Since our inception in 1952, we have led the charge to support the most promising scientific endeavors—funding research, engaging young scientists and clinicians, and spearheading a comprehensive patient registry. Research has led to significant improvements in diagnostic techniques, treatments and therapies, and improved disease management.
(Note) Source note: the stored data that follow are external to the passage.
(* ===== verification/CrashSamples.v ===== *)
(** * A queue that crashes, at concrete inputs

    The queue of [Samples.v] stopped in the middle of a maintenance and
    opened again: the closed instance of the property of [Crashes.v], and
    runs in which messages and channels are lost. *)
From S2P Require Import Prelude.
From S2P Require Import Heaps.
From S2P Require Import Text.
From S2P Require Import Settings.
From S2P Require Import Segments.
From S2P Require Import SegmentSpec.
From S2P Require Import SegmentFacts.
From S2P Require Import Backend.
From S2P Require Import LogSpec.
From S2P Require Import BackendFacts.
From S2P Require Import Retention.
From S2P Require Import BackendRecovery.
From S2P Require Import CrashRecovery.
From S2P Require Import Channels.
From S2P Require Import ChannelFacts.
From S2P Require Import Queues.
From S2P Require Import QueueFacts.
From S2P Require Import Delivery.
From S2P Require Import Samples.
From S2P Require Import Maintenance.
From S2P Require Import MaintenanceSamples.
From S2P Require Import Crashes.
Import Maintenance Crashes.

#[local] Existing Instance dev_profile.
#[local] Existing Instance sum_hasher.
#[local] Existing Instance sample_json.
#[local] Existing Instance sample_queue_json.
#[local] Existing Instance sample_queue_json_ok.
#[local] Instance sample_json_ok : JsonOk QueueBackend.checkpoint_t := countable_json_ok.

(** ** Runs *)

Definition empty : QueueBackend.t := QueueBackend.mk sample_config [] 1 1.
Definition new_disk : disk :=
  match QueueBackend.checkpoint os_sound true empty false with Done (b, f) => mkDisk b f | _ => mkDisk empty [] end.
Definition new_sys : sample_sys := mkSys sample_new ∅ Resting (Some ∅).

Lemma new_sys_reachable : Crashes.reachable os_sound new_sys new_disk.
Proof. apply (reachable_new os_sound sample_config sample_new); [done|done|by vm_compute|by vm_compute]. Qed.

Fixpoint go (x : sample_sys) (d : disk) (script : list act) : option (sample_sys * disk) :=
  match script with
  | [] => Some (x, d)
  | a :: script => x' ← perform x a; go x' (flush os_sound x x' d) script
  end.

Lemma go_reachable script x d x' d' :
  Crashes.reachable os_sound x d → go x d script = Some (x', d') → Crashes.reachable os_sound x' d'.
Proof.
  revert x d. induction script as [|a script IH]; intros x d Hx; cbn [go]; [by intros [= <- <-]|].
  intros (x1 & Ha & Hg)%bind_Some. eapply IH; [|exact Hg]. eapply reachable_on; [exact Hx|by eapply perform_step].
Qed.

(** The queue that is opened from the files of a run. *)
Definition open_again (r : sample_sys * disk) : option sample_queue :=
  let b := InnerQueue.backend (queue r.1) in
  match QueueBackend.new (λ _, os_sound) (QueueBackend.segment_files b) (Some (backend_file r.2)) sample_config true with
  | Done b3 =>
      match file r.1 with
      | Some chans =>
          match InnerQueue.new os_sound true sample_config b3
              (Some (json_encode (InnerQueue.mkQueueCheckpoint InnerQueue.Ready chans))) true with
          | Done q => Some q
          | _ => None
          end
      | None => None
      end
  | _ => None
  end.

(** ** A crash between the two checkpoints *)

(** A maintenance has written both files. Two messages are pushed and read,
    the first is acknowledged; the next maintenance has checkpointed the
    backend, and not yet the channels, when the process dies. *)
Definition maintained (clock : Z) (n : nat) : list act := Begin clock :: replicate n Advance.
Definition halfway : list act :=
  [Run (CreateChannel (B "c") 5); Run (Push (B "one") 6)] ++ maintained 6 5 ++
  (Run <$> [Push (B "two") 7; Get (B "c") 8 100; Get (B "c") 8 101; Ack (B "c") 100 9]) ++ maintained 10 3.

Definition stopped_at : sample_sys * disk := default (new_sys, new_disk) (go new_sys new_disk halfway).

Lemma stopped_reachable : Crashes.reachable os_sound stopped_at.1 stopped_at.2.
Proof.
  apply (go_reachable halfway new_sys new_disk); [apply new_sys_reachable|by vm_compute].
Qed.

Definition stopped_chans : saved := default ∅ (file stopped_at.1).

Lemma crash_delivers_witness :
  ∃ b3 q3 : _,
    QueueBackend.new (λ _, os_sound) (QueueBackend.segment_files (InnerQueue.backend (queue stopped_at.1)))
      (Some (backend_file stopped_at.2)) (QueueBackend.config (InnerQueue.backend (queue stopped_at.1))) true = Done b3 ∧
    InnerQueue.new os_sound true (InnerQueue.config (queue stopped_at.1)) b3
      (Some (json_encode (InnerQueue.mkQueueCheckpoint InnerQueue.Ready stopped_chans))) true = Done q3 ∧
    InnerQueue.backend q3 = b3 ∧ delivered_again stopped_at.1 stopped_at.2 stopped_chans q3 ∧
    (within b3 stopped_chans → ∃ start ms, queue_inv q3 start ms (reread_all stopped_chans (ghosts stopped_at.1))).
Proof.
  refine (crash_delivers os_sound no_faults_sound stopped_at.1 stopped_at.2 (λ _, os_sound) stopped_chans
    stopped_reachable _ _ _).
  - by intros ? [].
  - unfold spare. apply (bool_decide_unpack _). by vm_compute.
  - by vm_compute.
Defined.

(** Here the saved position is within the log. *)
Example stopped_within :
  match open_again stopped_at with
  | Some q => bool_decide (map_Forall (λ _ cc,
      QueueBackend.tail (InnerQueue.backend q) ≤ InnerQueue.cc_tail cc ≤ QueueBackend.head (InnerQueue.backend q)) stopped_chans) = true
  | None => False
  end.
Proof. by vm_compute. Qed.

(** All three messages are there again but the third: it was pushed to a
    segment that no checkpoint lists yet, and its id is given out again. *)
Definition third_lost : option sample_queue :=
  r ← go new_sys new_disk ([Run (CreateChannel (B "c") 5); Run (Push (B "one") 6)] ++ maintained 6 5 ++
    [Run (Push (B "two") 7); Run (Push (B "three") 8)]);
  open_again r.

Example third_lost_head :
  match third_lost with
  | Some q => QueueBackend.head (InnerQueue.backend q) = 3 ∧
      match InnerQueue.push os_sound q (B "four") 9 with Done (_, r) => r = Ok 3 | _ => False end
  | None => False
  end.
Proof. by vm_compute. Qed.

(** A channel that no checkpoint has saved yet is gone as well. *)
Example new_channel_lost :
  match r ← go new_sys new_disk [Run (CreateChannel (B "c") 5)]; open_again r with
  | Some q => InnerQueue.channels q !! B "c" = None
  | None => False
  end.
Proof. by vm_compute. Qed.

(** ** A position beyond the end of the log

    Between the checkpoint of the backend and that of the channels, two
    messages are pushed, the second to a new segment, and all are read and
    acknowledged. After a crash the log ends at 3 and the channel is at 4:
    the next message pushed gets the id 3, and the channel never reads it. *)
Definition ahead : option sample_queue :=
  r ← go new_sys new_disk ([Run (CreateChannel (B "c") 5); Run (Push (B "one") 6)] ++ maintained 6 3 ++
    (Run <$> [Push (B "two") 7; Push (B "three") 8; Get (B "c") 9 100; Get (B "c") 9 101; Get (B "c") 9 102;
              Ack (B "c") 100 10; Ack (B "c") 101 10; Ack (B "c") 102 10]) ++ [Advance; Advance]);
  open_again r.

Example crash_skips :
  match ahead with
  | Some q =>
      QueueBackend.head (InnerQueue.backend q) = 3 ∧ Channel.tail <$> InnerQueue.channels q !! B "c" = Some 4 ∧
      match InnerQueue.push os_sound q (B "four") 11 with
      | Done (q, r) => r = Ok 3 ∧
          match InnerQueue.get q (B "c") 12 103 with
          | Done (_, r) => r = Err (InnerQueue.EndOfQueue 4)
          | _ => False
          end
      | _ => False
      end
  | None => False
  end.
Proof. by vm_compute. Qed.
Learn more about the MGFA’s research agenda.


Recipient Biographies


About Ryan Hibbs

Ryan Hibbs studied chemistry and biochemistry at Whitman College, a small liberal arts college in Washington, graduating in 2000. He did his PhD research at the University of California, San Diego with Palmer Taylor from 2001-2006, and his postdoctoral research with Eric Gouaux at the Vollum institute from 2007-2012. He started his independent lab in 2012 in the Departments of Neuroscience and Biophysics at University of Texas Southwestern Medical School. He was promoted to associate professor in 2019. In 2023 he moved his research lab to University of California, San Diego where he is professor and vice-chair of the Department of Neurobiology and professor of pharmacology. His research focuses on the structure of brain and muscle receptors involved in fast chemical transmission, and how signaling of these receptors is modulated by drugs and disrupted in disease. A major emphasis in the lab is understanding the fine details of how autoimmune antibodies interact with these receptors to cause pathology. Past honors include Klingenstein and McKnight Scholar awards, the UC San Diego Outstanding Alumnus Award, and the Norman Hackerman Award in Chemical Research.


About Ricardo Maselli

Ricardo Maselli obtained his medical degree at the University of Buenos Aires, where he served as an undergraduate teaching assistant in the Department of Physiology. He completed his internship at University Hospital of El Paso Texas and his neurology residency at Queen's University in Ontario, Canada. He was a clinical and research fellow in clinical neurophysiology at the University of Chicago, where he later served as an assistant professor of neurology. He is currently the director of the Clinical Neurophysiology-EMG Laboratory and a professor of neurology at the University of California, Davis. He is a translational neurologist whose main research interests are congenital myasthenic syndromes (CMS) and gene therapy for CMS. 


About Xin-Ming Shen

Xin-Ming Shen, PhD, FAAN, FANA, serves as an associate professor of neurology at Mayo Clinic in Rochester, Minnesota. Dr. Shen obtained his doctoral degree from Shanghai Medical School, Fudan University, China, and completed a fellowship in the neuromuscular disease research program at Mayo Clinic. His research is focused on exploring the pathogenic mechanisms and therapeutics of neuromuscular diseases.